WHAT YOU HAVE TO DO
What lines in the records below hold the string "document"? Please show them.

Collected data
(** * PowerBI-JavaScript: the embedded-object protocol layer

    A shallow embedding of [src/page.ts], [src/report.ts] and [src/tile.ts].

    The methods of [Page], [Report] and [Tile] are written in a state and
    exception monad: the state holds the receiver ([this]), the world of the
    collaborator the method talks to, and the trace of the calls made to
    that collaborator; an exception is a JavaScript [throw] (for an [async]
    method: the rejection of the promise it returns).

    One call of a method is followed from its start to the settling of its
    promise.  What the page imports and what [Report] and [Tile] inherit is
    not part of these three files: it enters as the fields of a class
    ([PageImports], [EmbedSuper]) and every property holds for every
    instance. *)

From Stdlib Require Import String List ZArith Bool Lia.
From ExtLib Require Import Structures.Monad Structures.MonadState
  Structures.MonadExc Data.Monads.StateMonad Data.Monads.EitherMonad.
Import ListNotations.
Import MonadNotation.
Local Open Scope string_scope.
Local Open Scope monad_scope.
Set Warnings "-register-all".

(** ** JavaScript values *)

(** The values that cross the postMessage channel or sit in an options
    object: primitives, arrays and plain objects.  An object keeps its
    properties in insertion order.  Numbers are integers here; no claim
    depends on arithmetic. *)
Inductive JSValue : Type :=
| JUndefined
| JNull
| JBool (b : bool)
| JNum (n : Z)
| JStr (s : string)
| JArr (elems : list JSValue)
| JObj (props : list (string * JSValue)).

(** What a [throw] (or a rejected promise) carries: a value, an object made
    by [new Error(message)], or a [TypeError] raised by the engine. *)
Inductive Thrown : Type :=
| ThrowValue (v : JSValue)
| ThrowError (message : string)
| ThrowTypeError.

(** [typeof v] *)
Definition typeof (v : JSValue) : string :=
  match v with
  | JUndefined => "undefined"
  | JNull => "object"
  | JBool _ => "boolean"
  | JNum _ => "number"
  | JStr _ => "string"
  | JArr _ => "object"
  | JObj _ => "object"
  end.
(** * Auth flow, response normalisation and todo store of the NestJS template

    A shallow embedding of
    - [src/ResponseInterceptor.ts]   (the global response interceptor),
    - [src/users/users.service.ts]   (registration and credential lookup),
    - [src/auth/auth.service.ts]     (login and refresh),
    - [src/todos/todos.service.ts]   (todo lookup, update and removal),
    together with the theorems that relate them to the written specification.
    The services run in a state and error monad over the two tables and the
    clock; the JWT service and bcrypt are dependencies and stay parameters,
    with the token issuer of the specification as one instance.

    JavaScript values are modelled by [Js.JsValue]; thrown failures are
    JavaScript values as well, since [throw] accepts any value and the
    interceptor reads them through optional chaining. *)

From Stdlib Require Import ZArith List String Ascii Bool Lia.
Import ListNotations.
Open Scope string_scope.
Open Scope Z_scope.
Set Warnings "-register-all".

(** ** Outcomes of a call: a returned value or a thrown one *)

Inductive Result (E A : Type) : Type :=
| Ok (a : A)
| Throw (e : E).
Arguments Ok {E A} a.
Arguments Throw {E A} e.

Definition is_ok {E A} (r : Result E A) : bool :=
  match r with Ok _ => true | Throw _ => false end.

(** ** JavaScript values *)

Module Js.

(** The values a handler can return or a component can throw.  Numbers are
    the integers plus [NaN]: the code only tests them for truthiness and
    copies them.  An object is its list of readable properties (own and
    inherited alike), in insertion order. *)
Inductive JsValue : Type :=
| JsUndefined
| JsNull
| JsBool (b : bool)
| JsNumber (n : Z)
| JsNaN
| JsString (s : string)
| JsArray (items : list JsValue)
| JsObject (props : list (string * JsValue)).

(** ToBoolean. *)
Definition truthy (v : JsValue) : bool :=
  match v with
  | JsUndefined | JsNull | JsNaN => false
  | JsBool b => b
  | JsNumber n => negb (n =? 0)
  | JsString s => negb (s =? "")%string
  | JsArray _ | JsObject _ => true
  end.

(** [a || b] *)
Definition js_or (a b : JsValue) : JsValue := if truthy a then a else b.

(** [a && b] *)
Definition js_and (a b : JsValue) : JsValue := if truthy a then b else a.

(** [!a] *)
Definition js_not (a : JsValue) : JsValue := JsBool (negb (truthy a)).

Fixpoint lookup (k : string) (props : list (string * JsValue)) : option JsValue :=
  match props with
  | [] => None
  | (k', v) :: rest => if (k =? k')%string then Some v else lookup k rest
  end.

* * *

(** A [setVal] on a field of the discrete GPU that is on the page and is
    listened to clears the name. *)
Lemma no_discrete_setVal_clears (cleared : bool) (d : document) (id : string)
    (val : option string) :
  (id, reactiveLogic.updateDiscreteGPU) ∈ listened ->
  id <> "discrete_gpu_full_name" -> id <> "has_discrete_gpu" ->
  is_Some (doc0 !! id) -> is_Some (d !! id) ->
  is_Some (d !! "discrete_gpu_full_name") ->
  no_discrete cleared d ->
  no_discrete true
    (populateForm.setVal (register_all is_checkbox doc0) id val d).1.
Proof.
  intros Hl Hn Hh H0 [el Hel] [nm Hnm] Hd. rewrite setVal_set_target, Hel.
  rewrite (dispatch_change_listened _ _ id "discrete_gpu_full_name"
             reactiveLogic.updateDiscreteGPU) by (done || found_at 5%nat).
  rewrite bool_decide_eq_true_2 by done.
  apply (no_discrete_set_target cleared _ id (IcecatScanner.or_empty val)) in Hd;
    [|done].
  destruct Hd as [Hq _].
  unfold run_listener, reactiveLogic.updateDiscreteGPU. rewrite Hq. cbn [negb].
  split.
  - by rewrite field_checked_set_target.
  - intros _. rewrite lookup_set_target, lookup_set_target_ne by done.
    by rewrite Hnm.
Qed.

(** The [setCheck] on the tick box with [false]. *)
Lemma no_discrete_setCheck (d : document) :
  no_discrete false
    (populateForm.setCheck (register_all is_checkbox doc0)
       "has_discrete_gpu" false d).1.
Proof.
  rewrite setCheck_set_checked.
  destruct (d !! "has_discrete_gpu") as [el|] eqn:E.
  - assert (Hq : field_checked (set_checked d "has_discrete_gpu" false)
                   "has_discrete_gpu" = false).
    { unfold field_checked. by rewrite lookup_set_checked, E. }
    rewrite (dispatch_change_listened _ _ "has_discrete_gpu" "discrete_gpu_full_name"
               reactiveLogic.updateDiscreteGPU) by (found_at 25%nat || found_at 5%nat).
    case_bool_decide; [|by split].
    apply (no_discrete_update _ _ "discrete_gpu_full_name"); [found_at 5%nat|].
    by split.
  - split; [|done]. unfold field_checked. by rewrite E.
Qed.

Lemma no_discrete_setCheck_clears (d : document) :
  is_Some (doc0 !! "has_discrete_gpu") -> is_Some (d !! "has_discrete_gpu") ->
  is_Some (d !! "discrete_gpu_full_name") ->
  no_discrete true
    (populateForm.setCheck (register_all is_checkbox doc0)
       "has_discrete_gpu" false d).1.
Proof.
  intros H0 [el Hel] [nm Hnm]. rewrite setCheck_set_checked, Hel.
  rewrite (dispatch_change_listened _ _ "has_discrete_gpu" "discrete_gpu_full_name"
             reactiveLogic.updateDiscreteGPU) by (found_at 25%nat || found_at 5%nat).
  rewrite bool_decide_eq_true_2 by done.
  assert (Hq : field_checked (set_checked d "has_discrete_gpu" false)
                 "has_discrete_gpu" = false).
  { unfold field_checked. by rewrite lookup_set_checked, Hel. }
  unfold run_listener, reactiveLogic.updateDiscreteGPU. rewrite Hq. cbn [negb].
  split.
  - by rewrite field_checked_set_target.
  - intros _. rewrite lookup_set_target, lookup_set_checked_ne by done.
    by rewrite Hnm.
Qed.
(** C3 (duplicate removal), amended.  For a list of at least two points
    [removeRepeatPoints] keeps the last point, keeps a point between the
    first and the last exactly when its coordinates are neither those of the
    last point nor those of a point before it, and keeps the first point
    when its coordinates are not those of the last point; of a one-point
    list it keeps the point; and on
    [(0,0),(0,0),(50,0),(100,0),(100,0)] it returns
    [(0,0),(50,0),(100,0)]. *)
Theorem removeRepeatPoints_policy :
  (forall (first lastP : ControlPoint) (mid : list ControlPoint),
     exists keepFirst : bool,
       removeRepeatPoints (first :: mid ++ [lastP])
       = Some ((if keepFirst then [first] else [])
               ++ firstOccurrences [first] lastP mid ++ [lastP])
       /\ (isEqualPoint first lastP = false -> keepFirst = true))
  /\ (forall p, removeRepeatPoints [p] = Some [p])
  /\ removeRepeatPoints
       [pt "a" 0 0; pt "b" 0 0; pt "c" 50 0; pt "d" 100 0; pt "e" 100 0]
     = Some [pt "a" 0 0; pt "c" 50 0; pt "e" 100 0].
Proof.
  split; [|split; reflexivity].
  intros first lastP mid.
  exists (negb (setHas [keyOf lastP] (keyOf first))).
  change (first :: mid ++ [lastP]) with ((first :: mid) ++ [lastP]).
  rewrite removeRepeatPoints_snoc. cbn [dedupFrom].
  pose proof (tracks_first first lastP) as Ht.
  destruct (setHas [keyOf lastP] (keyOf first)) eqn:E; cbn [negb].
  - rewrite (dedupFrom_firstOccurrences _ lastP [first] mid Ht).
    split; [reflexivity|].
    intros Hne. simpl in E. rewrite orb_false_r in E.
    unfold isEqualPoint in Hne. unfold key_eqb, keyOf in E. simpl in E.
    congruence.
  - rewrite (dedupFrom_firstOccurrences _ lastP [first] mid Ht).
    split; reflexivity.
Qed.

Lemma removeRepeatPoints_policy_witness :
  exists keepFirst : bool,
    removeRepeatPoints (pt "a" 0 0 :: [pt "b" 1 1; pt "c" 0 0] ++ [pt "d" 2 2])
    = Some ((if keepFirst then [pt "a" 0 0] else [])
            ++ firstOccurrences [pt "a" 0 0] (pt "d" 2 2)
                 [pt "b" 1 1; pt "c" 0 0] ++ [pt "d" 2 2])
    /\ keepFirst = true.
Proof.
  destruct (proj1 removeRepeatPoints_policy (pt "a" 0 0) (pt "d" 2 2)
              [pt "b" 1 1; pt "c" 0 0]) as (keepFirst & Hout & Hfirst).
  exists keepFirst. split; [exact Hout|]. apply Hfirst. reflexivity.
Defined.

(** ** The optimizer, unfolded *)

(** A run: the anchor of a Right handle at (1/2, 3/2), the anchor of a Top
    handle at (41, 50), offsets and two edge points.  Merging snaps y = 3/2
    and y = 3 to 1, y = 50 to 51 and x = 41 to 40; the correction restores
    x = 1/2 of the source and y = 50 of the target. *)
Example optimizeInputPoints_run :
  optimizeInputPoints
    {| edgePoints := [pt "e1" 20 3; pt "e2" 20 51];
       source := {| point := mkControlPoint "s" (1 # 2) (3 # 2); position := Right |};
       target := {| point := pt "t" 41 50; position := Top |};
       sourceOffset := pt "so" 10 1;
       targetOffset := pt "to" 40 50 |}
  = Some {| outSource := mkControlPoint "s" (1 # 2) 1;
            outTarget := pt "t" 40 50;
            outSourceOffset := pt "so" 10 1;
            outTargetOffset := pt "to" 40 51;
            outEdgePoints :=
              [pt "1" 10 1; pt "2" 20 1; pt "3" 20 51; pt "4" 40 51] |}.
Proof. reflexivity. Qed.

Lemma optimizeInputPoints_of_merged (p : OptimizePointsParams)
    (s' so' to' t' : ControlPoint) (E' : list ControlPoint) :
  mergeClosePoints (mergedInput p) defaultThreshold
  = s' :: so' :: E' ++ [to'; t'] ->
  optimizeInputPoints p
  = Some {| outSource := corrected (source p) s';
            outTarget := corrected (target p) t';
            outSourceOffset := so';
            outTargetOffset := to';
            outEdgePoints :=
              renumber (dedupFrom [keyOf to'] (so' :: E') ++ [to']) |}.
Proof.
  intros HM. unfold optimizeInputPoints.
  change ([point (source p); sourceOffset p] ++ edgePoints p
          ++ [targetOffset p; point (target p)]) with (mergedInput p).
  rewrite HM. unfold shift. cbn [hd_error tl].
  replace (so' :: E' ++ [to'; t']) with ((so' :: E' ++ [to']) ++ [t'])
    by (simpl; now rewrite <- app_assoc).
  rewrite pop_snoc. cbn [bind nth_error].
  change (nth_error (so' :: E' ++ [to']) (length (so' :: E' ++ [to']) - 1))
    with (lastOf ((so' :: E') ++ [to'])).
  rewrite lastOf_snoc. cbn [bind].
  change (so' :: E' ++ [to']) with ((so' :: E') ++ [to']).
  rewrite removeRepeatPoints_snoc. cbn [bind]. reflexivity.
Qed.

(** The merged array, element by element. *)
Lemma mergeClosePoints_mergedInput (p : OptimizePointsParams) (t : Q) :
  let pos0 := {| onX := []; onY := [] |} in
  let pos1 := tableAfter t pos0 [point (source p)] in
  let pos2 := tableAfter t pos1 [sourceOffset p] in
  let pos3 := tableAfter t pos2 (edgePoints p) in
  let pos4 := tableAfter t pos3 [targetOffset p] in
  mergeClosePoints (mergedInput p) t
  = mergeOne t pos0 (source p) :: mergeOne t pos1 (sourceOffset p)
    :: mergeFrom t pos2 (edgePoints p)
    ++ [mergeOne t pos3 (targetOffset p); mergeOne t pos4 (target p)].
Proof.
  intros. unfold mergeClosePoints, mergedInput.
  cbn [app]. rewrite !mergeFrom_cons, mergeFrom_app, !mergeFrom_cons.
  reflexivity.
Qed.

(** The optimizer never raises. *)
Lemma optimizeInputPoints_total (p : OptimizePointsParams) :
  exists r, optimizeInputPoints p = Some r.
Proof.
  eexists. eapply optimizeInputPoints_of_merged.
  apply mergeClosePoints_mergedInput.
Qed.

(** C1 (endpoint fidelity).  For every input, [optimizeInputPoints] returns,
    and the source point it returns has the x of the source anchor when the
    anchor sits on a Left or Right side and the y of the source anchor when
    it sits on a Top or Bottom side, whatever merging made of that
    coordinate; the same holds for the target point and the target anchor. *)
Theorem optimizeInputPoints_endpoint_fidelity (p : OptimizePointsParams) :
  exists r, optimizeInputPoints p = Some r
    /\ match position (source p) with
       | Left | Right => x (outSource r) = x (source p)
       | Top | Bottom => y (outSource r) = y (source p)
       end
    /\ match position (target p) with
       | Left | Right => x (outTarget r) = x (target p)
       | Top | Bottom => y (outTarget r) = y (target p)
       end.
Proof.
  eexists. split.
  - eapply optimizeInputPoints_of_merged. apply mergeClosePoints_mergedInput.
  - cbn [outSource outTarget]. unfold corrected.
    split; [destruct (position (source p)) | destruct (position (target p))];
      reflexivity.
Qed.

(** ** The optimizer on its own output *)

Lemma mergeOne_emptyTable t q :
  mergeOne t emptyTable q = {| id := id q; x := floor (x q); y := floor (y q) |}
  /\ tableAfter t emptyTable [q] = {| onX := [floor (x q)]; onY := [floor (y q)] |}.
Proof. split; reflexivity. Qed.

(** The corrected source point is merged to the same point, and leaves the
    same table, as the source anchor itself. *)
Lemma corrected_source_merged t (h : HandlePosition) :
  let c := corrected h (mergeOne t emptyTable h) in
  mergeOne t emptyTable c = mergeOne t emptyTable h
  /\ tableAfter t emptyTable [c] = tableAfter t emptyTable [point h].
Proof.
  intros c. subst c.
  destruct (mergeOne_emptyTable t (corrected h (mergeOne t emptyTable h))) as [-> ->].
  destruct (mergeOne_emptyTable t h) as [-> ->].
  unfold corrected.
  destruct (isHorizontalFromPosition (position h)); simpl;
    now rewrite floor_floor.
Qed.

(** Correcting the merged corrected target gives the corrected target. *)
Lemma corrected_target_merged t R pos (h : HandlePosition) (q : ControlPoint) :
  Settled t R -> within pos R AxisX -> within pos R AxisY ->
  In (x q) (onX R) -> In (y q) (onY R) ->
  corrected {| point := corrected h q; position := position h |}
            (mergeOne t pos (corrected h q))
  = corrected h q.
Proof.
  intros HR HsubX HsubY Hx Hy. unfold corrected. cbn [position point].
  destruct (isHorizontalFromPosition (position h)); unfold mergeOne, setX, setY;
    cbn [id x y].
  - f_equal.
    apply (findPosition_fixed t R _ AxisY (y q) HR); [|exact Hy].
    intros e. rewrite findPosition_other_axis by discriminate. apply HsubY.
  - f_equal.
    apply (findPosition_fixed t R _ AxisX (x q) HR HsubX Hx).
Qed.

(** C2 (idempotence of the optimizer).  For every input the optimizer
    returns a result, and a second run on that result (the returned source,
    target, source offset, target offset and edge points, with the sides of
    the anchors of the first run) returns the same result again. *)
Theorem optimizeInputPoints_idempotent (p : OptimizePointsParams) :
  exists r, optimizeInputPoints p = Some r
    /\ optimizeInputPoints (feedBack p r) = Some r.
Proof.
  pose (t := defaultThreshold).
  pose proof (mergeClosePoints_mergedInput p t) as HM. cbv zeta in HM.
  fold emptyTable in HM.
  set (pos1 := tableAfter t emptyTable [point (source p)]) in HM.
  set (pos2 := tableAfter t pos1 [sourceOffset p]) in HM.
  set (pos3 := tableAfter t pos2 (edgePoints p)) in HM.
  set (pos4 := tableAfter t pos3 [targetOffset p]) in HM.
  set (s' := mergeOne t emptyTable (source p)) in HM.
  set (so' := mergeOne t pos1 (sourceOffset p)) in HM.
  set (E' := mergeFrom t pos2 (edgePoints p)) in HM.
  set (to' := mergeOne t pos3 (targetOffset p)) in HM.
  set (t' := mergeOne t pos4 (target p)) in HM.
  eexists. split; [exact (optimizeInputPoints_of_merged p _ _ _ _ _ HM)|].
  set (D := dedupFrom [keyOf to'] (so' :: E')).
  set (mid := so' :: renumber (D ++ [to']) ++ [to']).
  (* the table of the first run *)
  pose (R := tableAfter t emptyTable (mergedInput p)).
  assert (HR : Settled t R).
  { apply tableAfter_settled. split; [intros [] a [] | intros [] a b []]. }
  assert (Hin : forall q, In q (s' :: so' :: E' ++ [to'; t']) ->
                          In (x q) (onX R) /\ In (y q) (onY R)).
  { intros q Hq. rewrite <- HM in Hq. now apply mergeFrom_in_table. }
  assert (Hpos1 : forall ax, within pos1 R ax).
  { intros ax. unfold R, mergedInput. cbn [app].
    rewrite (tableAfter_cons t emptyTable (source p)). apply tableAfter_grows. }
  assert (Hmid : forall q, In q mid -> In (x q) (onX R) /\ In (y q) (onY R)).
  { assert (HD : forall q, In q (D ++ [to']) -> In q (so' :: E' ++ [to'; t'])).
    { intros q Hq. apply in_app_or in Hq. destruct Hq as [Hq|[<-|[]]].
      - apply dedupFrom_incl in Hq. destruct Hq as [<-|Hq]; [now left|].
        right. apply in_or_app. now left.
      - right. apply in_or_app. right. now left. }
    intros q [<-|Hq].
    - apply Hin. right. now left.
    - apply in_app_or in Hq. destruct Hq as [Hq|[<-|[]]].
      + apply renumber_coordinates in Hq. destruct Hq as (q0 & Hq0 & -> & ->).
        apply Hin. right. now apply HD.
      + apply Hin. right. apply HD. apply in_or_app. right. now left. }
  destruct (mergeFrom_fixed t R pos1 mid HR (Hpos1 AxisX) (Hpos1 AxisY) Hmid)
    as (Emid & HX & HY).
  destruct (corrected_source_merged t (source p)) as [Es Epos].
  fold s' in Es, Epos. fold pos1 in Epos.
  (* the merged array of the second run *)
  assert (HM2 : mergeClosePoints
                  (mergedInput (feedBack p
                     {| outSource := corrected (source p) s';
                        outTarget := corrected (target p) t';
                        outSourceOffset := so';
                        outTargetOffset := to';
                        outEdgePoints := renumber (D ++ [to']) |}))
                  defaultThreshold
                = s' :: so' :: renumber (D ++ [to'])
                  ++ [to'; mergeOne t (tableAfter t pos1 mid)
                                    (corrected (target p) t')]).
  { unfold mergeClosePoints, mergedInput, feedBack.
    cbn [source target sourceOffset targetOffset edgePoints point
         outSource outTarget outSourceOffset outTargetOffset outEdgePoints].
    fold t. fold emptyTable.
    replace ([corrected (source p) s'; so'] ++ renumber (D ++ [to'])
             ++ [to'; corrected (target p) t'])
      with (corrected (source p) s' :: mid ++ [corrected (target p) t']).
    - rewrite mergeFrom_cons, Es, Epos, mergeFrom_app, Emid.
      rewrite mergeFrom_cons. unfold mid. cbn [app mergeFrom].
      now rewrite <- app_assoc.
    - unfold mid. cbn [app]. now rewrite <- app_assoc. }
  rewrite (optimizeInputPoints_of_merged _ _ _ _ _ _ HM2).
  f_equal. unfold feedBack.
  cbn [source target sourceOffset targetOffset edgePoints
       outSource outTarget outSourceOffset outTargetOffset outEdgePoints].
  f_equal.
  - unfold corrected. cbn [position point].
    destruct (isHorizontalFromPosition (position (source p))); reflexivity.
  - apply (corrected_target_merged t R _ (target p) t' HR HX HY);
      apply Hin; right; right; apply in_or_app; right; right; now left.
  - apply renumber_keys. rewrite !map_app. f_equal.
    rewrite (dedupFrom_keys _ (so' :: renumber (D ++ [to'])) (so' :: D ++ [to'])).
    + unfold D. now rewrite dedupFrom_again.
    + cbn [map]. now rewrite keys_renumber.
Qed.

* * *

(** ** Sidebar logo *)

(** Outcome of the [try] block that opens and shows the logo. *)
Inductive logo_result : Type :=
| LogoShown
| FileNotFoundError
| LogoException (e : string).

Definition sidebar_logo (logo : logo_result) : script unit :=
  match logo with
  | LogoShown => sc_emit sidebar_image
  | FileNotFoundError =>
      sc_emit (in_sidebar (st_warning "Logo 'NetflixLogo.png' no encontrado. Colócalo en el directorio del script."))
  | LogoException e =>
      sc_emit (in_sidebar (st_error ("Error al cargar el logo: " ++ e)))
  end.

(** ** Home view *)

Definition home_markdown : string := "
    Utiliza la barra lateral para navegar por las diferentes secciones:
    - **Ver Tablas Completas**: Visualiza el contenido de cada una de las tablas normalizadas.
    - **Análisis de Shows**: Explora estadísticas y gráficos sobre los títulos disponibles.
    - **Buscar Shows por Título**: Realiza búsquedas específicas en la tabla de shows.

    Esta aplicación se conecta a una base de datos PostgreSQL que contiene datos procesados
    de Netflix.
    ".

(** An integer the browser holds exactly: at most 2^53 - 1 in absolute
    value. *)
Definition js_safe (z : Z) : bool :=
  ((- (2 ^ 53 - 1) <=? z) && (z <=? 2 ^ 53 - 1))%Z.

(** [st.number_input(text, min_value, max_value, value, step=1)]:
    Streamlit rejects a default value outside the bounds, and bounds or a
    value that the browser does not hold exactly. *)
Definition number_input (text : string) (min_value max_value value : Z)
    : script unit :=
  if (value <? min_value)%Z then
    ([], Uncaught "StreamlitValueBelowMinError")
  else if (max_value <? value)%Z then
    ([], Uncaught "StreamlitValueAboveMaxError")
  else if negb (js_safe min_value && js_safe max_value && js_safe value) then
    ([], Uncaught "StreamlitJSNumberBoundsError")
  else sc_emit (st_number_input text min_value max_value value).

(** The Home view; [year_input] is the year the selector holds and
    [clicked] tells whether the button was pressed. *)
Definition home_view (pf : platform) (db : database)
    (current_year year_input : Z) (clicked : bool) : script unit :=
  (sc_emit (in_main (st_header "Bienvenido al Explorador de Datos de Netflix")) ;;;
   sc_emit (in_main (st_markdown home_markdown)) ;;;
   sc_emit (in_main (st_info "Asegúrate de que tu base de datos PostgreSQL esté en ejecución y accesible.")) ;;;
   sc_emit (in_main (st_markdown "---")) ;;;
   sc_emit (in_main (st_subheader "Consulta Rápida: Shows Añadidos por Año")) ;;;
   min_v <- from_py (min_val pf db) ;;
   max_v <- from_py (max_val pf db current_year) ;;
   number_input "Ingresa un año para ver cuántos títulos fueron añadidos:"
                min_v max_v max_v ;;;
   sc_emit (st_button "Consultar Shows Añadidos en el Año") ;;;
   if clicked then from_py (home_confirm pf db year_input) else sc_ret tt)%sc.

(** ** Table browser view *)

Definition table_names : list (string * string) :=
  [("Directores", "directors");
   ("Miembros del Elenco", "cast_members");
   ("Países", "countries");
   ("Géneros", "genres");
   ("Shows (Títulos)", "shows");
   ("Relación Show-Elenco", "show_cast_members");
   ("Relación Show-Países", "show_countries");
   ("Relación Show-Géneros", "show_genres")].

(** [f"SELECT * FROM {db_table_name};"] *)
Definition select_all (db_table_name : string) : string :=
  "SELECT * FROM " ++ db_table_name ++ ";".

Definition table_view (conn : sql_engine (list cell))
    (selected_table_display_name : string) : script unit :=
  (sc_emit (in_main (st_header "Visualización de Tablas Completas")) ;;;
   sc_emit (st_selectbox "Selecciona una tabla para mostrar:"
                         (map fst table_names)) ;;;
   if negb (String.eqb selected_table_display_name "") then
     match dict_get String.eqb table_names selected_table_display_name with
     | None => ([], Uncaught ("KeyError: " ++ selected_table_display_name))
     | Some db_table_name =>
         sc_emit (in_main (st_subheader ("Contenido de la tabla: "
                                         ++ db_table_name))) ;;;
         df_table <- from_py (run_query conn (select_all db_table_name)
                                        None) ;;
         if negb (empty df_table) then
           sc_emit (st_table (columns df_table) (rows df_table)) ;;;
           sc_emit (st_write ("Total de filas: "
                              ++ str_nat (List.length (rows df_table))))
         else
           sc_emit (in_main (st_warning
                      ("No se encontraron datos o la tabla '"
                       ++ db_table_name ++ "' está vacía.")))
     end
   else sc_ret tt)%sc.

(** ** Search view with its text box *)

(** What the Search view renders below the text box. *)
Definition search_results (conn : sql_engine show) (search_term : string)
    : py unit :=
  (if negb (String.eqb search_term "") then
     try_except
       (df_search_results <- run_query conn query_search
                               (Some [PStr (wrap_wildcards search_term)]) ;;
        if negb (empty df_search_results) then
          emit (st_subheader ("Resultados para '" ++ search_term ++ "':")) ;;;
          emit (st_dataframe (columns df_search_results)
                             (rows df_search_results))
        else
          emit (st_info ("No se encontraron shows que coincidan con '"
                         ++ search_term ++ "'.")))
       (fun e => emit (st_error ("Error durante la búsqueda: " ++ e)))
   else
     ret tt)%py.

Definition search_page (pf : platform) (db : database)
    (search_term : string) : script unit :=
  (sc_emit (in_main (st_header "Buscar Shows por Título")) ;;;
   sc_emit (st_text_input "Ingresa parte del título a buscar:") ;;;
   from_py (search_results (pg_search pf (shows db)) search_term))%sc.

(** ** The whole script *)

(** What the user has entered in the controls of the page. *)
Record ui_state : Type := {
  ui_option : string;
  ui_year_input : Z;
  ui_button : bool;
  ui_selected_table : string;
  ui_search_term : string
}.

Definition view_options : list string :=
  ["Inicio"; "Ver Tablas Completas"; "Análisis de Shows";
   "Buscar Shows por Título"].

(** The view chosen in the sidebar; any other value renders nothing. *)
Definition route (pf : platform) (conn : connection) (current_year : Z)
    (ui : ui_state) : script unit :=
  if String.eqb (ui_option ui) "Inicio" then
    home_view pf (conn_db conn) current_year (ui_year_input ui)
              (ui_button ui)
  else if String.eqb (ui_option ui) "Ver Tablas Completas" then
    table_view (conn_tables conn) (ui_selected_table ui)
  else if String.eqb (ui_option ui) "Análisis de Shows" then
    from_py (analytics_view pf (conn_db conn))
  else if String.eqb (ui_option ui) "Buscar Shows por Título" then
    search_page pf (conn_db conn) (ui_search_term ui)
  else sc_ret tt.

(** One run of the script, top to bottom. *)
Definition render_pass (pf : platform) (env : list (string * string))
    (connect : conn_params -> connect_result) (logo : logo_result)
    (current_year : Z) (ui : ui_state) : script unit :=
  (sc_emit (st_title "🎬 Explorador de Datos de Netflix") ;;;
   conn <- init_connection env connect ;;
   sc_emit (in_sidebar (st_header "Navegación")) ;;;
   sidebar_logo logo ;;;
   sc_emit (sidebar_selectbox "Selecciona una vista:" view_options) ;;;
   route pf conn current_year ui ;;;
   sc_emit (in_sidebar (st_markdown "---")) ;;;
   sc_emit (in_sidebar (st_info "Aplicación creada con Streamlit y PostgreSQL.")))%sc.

SOLUTION TO THIS PROBLEM
Lemma no_discrete_setVal_clears (cleared : bool) (d : document) (id : string)
Lemma no_discrete_setCheck (d : document) :
Lemma no_discrete_setCheck_clears (d : document) :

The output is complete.